*** SOURCE INFORMATION ***
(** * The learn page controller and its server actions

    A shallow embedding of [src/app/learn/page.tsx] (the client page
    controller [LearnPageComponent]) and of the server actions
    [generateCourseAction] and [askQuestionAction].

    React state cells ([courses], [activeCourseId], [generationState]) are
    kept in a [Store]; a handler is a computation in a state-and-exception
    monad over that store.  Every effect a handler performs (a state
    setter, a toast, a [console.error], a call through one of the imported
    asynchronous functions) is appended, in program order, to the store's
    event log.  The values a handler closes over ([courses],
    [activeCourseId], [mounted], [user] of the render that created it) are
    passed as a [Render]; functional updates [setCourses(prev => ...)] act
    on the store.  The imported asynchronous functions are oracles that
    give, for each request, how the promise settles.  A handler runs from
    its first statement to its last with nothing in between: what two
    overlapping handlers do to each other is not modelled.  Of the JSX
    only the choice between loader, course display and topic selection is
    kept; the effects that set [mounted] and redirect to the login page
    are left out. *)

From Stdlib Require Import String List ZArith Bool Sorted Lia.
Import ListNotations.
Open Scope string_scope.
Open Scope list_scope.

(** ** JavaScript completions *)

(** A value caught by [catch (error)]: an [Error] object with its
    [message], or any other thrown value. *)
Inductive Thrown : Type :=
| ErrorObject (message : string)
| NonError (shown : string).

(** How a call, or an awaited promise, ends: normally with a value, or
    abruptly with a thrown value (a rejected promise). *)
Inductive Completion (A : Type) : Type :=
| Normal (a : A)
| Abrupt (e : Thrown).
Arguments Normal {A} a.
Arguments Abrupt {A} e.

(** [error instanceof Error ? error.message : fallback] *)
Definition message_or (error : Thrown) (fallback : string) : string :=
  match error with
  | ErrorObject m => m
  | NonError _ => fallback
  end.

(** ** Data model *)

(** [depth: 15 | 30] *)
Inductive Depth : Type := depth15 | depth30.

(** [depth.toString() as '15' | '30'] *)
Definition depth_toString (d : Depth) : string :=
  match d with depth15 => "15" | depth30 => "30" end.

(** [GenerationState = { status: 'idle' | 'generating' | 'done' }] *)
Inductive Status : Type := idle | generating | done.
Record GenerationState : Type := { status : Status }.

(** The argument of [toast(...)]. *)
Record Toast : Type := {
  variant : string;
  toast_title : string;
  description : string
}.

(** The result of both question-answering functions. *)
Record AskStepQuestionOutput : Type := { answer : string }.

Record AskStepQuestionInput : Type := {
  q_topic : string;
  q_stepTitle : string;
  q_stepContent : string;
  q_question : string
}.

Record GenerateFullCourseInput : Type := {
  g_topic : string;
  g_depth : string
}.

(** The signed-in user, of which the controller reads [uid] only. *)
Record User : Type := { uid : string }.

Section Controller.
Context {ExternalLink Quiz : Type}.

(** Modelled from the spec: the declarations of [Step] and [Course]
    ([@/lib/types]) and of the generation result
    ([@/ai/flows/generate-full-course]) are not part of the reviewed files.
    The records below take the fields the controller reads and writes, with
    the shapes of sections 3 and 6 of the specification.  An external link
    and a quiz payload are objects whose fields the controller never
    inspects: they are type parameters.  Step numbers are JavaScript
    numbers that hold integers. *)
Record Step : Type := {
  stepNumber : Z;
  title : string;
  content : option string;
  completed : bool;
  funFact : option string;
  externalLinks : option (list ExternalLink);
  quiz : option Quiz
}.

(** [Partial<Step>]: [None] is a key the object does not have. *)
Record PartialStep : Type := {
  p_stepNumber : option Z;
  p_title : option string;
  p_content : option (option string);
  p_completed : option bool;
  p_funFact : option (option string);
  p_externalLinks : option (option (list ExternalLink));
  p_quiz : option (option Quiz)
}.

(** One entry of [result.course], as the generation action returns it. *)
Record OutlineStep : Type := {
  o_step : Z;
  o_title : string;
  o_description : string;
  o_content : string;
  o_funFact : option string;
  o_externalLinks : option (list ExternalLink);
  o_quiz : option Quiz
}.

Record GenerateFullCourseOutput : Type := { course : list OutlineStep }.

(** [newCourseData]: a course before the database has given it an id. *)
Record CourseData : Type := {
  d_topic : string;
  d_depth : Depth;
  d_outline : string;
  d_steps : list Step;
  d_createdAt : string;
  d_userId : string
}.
*** End of SOURCE INFORMATION ***
The response must consist solely of the lines from the first line of the entries through the line containing "(** How a call, or", repeated exactly.

(** * The learn page controller and its server actions

    A shallow embedding of [src/app/learn/page.tsx] (the client page
    controller [LearnPageComponent]) and of the server actions
    [generateCourseAction] and [askQuestionAction].

    React state cells ([courses], [activeCourseId], [generationState]) are
    kept in a [Store]; a handler is a computation in a state-and-exception
    monad over that store.  Every effect a handler performs (a state
    setter, a toast, a [console.error], a call through one of the imported
    asynchronous functions) is appended, in program order, to the store's
    event log.  The values a handler closes over ([courses],
    [activeCourseId], [mounted], [user] of the render that created it) are
    passed as a [Render]; functional updates [setCourses(prev => ...)] act
    on the store.  The imported asynchronous functions are oracles that
    give, for each request, how the promise settles.  A handler runs from
    its first statement to its last with nothing in between: what two
    overlapping handlers do to each other is not modelled.  Of the JSX
    only the choice between loader, course display and topic selection is
    kept; the effects that set [mounted] and redirect to the login page
    are left out. *)

From Stdlib Require Import String List ZArith Bool Sorted Lia.
Import ListNotations.
Open Scope string_scope.
Open Scope list_scope.

(** ** JavaScript completions *)

(** A value caught by [catch (error)]: an [Error] object with its
    [message], or any other thrown value. *)
Inductive Thrown : Type :=
| ErrorObject (message : string)
| NonError (shown : string).

(** How a call, or an awaited promise, ends: normally with a value, or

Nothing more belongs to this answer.